We walk through the hospital doors, her curls bobbing up and down with each skip.
Heads turn and people seem bewitched by her.
Little old ladies stop and comment on her hair, tell me I have a little Shirley Temple by my side.
Tell me how lucky I am.
She is a girly girl and loves dresses and hats and spangly plastic jewels that glint in the sunshine.
They ask me how old she is and I tell them three, well, three and a half now and they clasp their hands together and I can see memories of their own children flooding back through their eyes.
Three can be such a wonderful age, you know.

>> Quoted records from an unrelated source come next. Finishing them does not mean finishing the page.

(** * pygit: object store, index reader and tree reader

    A shallow embedding of [pygit.py].  Python [bytes] are lists of
    [Byte.byte], Python [str] values are lists of Unicode code points,
    Python integers are [Z] (indices, modes) or [N] (unsigned struct
    fields), exceptions are values of the type [exn] and the working
    directory is an explicit state of directories and files. *)

From Stdlib Require Import ZArith NArith Strings.Byte Ascii String Lia.
From stdpp Require Import gmap list.

Local Open Scope Z_scope.

(** ** Basic data *)

Abbreviation bytes := (list byte).

(** A Python [str]: a sequence of code points. *)
Abbreviation pystr := (list N).

(** The code points of an ASCII literal. *)
Definition str (s : string) : list N :=
  map (fun a => N_of_ascii a) (list_ascii_of_string s).

(** [b'...'] literals made of ASCII characters. *)
Definition blit (s : string) : list byte := list_byte_of_string s.

Definition NUL : byte := x00.

Definition byte_val (b : byte) : N := Byte.to_N b.

Definition byte_of_N (n : N) : byte :=
  match Byte.of_N (n mod 256) with Some b => b | None => x00 end.

(** ** Big-endian integers *)

(** Big-endian serialisation of an unsigned number on [k] bytes. *)
Fixpoint be_bytes (k : nat) (x : N) : list byte :=
  match k with
  | O => []
  | S k' => byte_of_N (N.shiftr x (8 * N.of_nat k')) :: be_bytes k' x
  end.

(** Big-endian value of a byte string. *)
Definition be_val (bs : list byte) : N :=
  fold_left (fun acc b => acc * 256 + byte_val b)%N bs 0%N.

(** ** hashlib.sha1 *)

Module SHA1.

Definition mask32 (x : N) : N := N.land x 0xFFFFFFFF.

Definition add32 (x y : N) : N := mask32 (x + y).

Definition rotl (n x : N) : N :=
  mask32 (N.lor (N.shiftl x n) (N.shiftr x (32 - n))).

Definition not32 (x : N) : N := N.lxor x 0xFFFFFFFF.

Fixpoint words_of (bs : list byte) : list N :=
  match bs with
  | b0 :: b1 :: b2 :: b3 :: rest => be_val [b0; b1; b2; b3] :: words_of rest
  | _ => []
  end.

(** Message padding: a 1 bit, zeros up to 56 mod 64, the bit length on
    64 bits. *)
Definition pad (msg : list byte) : list byte :=
  let len := N.of_nat (length msg) in
  let zeros := N.to_nat ((119 - len mod 64) mod 64) in
  msg ++ x80 :: repeat x00 zeros ++ be_bytes 8 (8 * len).

Fixpoint chunks (fuel : nat) (ws : list N) : list (list N) :=
  match fuel with
  | O => []
  | S fuel' =>
      match ws with
      | [] => []
      | _ => take 16 ws :: chunks fuel' (drop 16 ws)
      end
  end.

(** The 80 words of the message schedule; [win] holds the sixteen most
    recent words, oldest first. *)
Fixpoint schedule (n : nat) (win : list N) : list N :=
  match n with
  | O => []
  | S n' =>
      match win with
      | [] => []
      | w0 :: rest =>
          let w := rotl 1 (N.lxor (N.lxor (N.lxor (nth 13 win 0%N) (nth 8 win 0%N))
                                          (nth 2 win 0%N)) w0) in
          w0 :: schedule n' (rest ++ [w])
      end
  end.
(** * arxiv_scraper: the markdown formatter and the download orchestrator

    A shallow embedding of [src/main.py] and the properties of its two
    working parts: [convert_pdf_to_markdown] (pure text processing over the
    pages pypdf extracts) and [main] (a sequential loop over queries and
    search results with per-record exception handling).

    Python values are modelled as follows.
    - [str] is a sequence of Unicode code points, [list N].
    - [int] is [Z].
    - Exceptions are values of [Exn]; a computation that may raise returns
      [Exn + A] next to the world it leaves behind.
    - The file system, the console and the clock are fields of [World];
      everything the program asks of its surroundings is also recorded, in
      order, in the world's [trace]. *)

From Stdlib Require Import ZArith NArith Ascii String List Bool Lia.
From Stdlib Require Import DecimalString DecimalZ.
From stdpp Require Import base decidable option list gmap.

Local Open Scope list_scope.
Local Open Scope N_scope.

(** ** Python strings *)

Module PyStr.

(** A Python [str]: its code points, in order. *)
Definition str := list N.

(** An ASCII literal of the source as a [str]. *)
Definition lit (s : string) : str := map N_of_ascii (list_ascii_of_string s).
Arguments lit : simpl never.

Definition LF : N := 10.      (* '\n' *)
Definition SPACE : N := 32.   (* ' '  *)
Definition UNDERSCORE : N := 95.
Definition ESC : N := 27.     (* '\033' *)

(** [str.isspace] on one code point: CPython's [_PyUnicode_IsWhitespace],
    the set [str.strip()] removes when called without argument. *)
Definition is_space (c : N) : bool :=
  ((9 <=? c) && (c <=? 13)) || ((28 <=? c) && (c <=? 32))
  || (c =? 133) || (c =? 160) || (c =? 5760)
  || ((8192 <=? c) && (c <=? 8202))
  || (c =? 8232) || (c =? 8233) || (c =? 8239) || (c =? 8287) || (c =? 12288).
(* ================================================================= *)
(** ** Request data *)

(** [fallback_language] of [IAddLanguageData]: by id or by codename. *)
Inductive FallbackLanguage : Type :=
| FallbackById (id : string)
| FallbackByCodename (codename : string).

Record AddLanguageData := {
  ald_codename : string;
  ald_name : string;
  ald_external_id : option string;
  ald_fallback_language : FallbackLanguage;
  ald_is_active : bool
}.

(** The two [replace] operations sent by [fixLanguageAsync]. *)
Inductive ModifyLanguageOp : Type :=
| ReplaceIsActive (value : bool)
| ReplaceCodename (value : string).

Record AddSnippetData := {
  asd_elements : json;
  asd_name : string;
  asd_codename : string;
  asd_external_id : option string
}.

Record UploadBinaryFileData := {
  ubf_binaryData : list byte;
  ubf_contentType : string;
  ubf_filename : string
}.

Record AddAssetData := {
  aad_descriptions : list AssetDescription;
  aad_file_reference : FileReference;
  aad_external_id : option string;
  aad_folder : option Reference;
  aad_title : option string
}.

Inductive AddAssetFolderData : Type :=
  MkAddAssetFolderData
    (afd_name : string) (afd_external_id : option string)
    (afd_folders : list AddAssetFolderData).

Definition afd_external_id (f : AddAssetFolderData) : option string :=
  let 'MkAddAssetFolderData _ e _ := f in e.
Definition afd_folders (f : AddAssetFolderData) : list AddAssetFolderData :=
  let 'MkAddAssetFolderData _ _ fs := f in fs.

Record AddContentItemData := {
  acd_name : string;
  acd_type_codename : string;
  acd_codename : string;
  acd_external_id : option string
}.

(* ================================================================= *)
(** ** Import results *)

(** [ValidImportContract] and [ValidImportModel] are unions. *)
Inductive ValidImportContract : Type :=
| CAssetFolder (c : AssetFolderContract)
| CLanguage (c : LanguageContract)
| CTaxonomy (c : TaxonomyContract)
| CContentTypeSnippet (c : ContentTypeSnippetContract)
| CContentType (c : ContentTypeContract)
| CAsset (c : AssetContract)
| CContentItem (c : ContentItemContract)
| CLanguageVariant (c : LanguageVariantContract).

Inductive ValidImportModel : Type :=
| MAssetFolder (m : AssetFolderModel)
| MLanguage (m : LanguageModel)
| MTaxonomy (m : TaxonomyModel)
| MContentType (m : ContentTypeModel)
| MAsset (m : AssetModel)
| MContentItem (m : ContentItemModel)
| MLanguageVariant (m : LanguageVariantModel).

(** [IImportItemResult<TRaw, TModel>]. *)
Record ImportItemResult (TRaw TModel : Type) := {
  imported : TModel;
  original : TRaw;
  importId : string;
  originalId : string
}.

(** [IImportItemResult<ValidImportContract, ValidImportModel>], the entries
    of the list the run answers. *)
Definition ValidResult : Type := ImportItemResult ValidImportContract ValidImportModel.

We go to admissions, where all the ladies know her now, they laugh as she twirls in the lobby, as I sign paperwork. She’s looking better, they observe and I thank them and start our journey to the ward.
We pass a cafe.
Visitors and patients look up from their coffee and cake. They point to her, my curly girl and smiles twitch at the ends of tired, drawn mouths because she has stopped to give her ‘chububba’ a kiss and a cuddle, oblivious to the workings of the institution.
Her world consists only of her and her baby doll.
People gravitate towards her, with sweet stories about grandchildren or sisters or long lost cousins, with upturned faces and ‘ringlets that you could slide your whole thumb into’.
Our entry to the ward, these days, is a slow understanding between the nurses and I of a little girl who is going to be doing this for a very long time. It seems this new ‘family’ are going to be watching her grow into her own skin as well.
We are finding our comfortable familiarity.
The doctors and nurses praise her and gift her with stickers because she hardly ever cries when the canula pierces her little vein anymore. She is wise to it now and knows that if she just keeps still it will be over soon and we will be left to wander the long passageways, in search of her favourite hospital treat – chips. Plain and salty.
The lady at the newsagency says the same thing every month,
“Nothing plain and salty about you, little one, is there”
and she looks up curiously. I wonder what she thinks, wonder if she understands.
Everywhere we travel, on these infusion days, we are tethered to a beeping, whirring reminder that things are not exactly normal. She makes the most of it though and balances on two prongs of the five that spread at the bottom of the IV pole, her head thrown back.
She watches the hospital world spin around, uses her machinery as a ride, a means of transport.
People chuckle and twitter and I that can see that the sight of my little pixie has made them happier, if only for a moment.
Many times we have come here and I have felt anger, resentment, sadness but today I look through new eyes.
We sit and have coffee with a friend;
“Ivy is such a blessing,” she says, ”Look at how she makes everyone around her happy”.